Collected data:
- - - -
Definition initCommand (w : world) : M unit :=
  console_log "Initializing draftsync project..." ;;;
  saveManifest w initial_manifest ;;;
  for_each (init_directory w) ["content"; "dist"; "templates"] ;;;
  console_log (nl +:+ "✓ Initialized draftsync project") ;;;
  console_log (nl +:+ "Next steps:") ;;;
  console_log "  1. Place your Markdown files in content/" ;;;
  console_log ("  2. Run " +:+ dq +:+ "draftsync push <file.md>" +:+ dq
               +:+ " to sync to Google Docs") ;;;
  console_log ("  3. Run " +:+ dq +:+ "draftsync build:epub" +:+ dq
               +:+ " to generate an EPUB").

(** [ToString] of a value that may be [undefined]. *)
Definition to_String_js (v : jsval) : string :=
  match v with
  | Some j => to_String j
  | None => "undefined"
  end.

(** [Object.entries]: the members of an object; nothing for a number, a
    boolean, an empty string or an empty array.  The indexed members of a
    non-empty array or string are outside the model. *)
Definition object_entries (o : jsval) : outcome (list (string * json)) :=
  match o with
  | None | Some JNull =>
      Threw (TypeError "Cannot convert undefined or null to object")
  | Some (JObj ms) => Returned ms
  | Some (JArr (_ :: _)) | Some (JStr (String _ _)) => Threw Unmodelled
  | Some _ => Returned []
  end.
- - - -
* _Problem_
Report how many lines of the entries above contain the word "Threw", giving the number by itself.

* _Response to the exercise_
2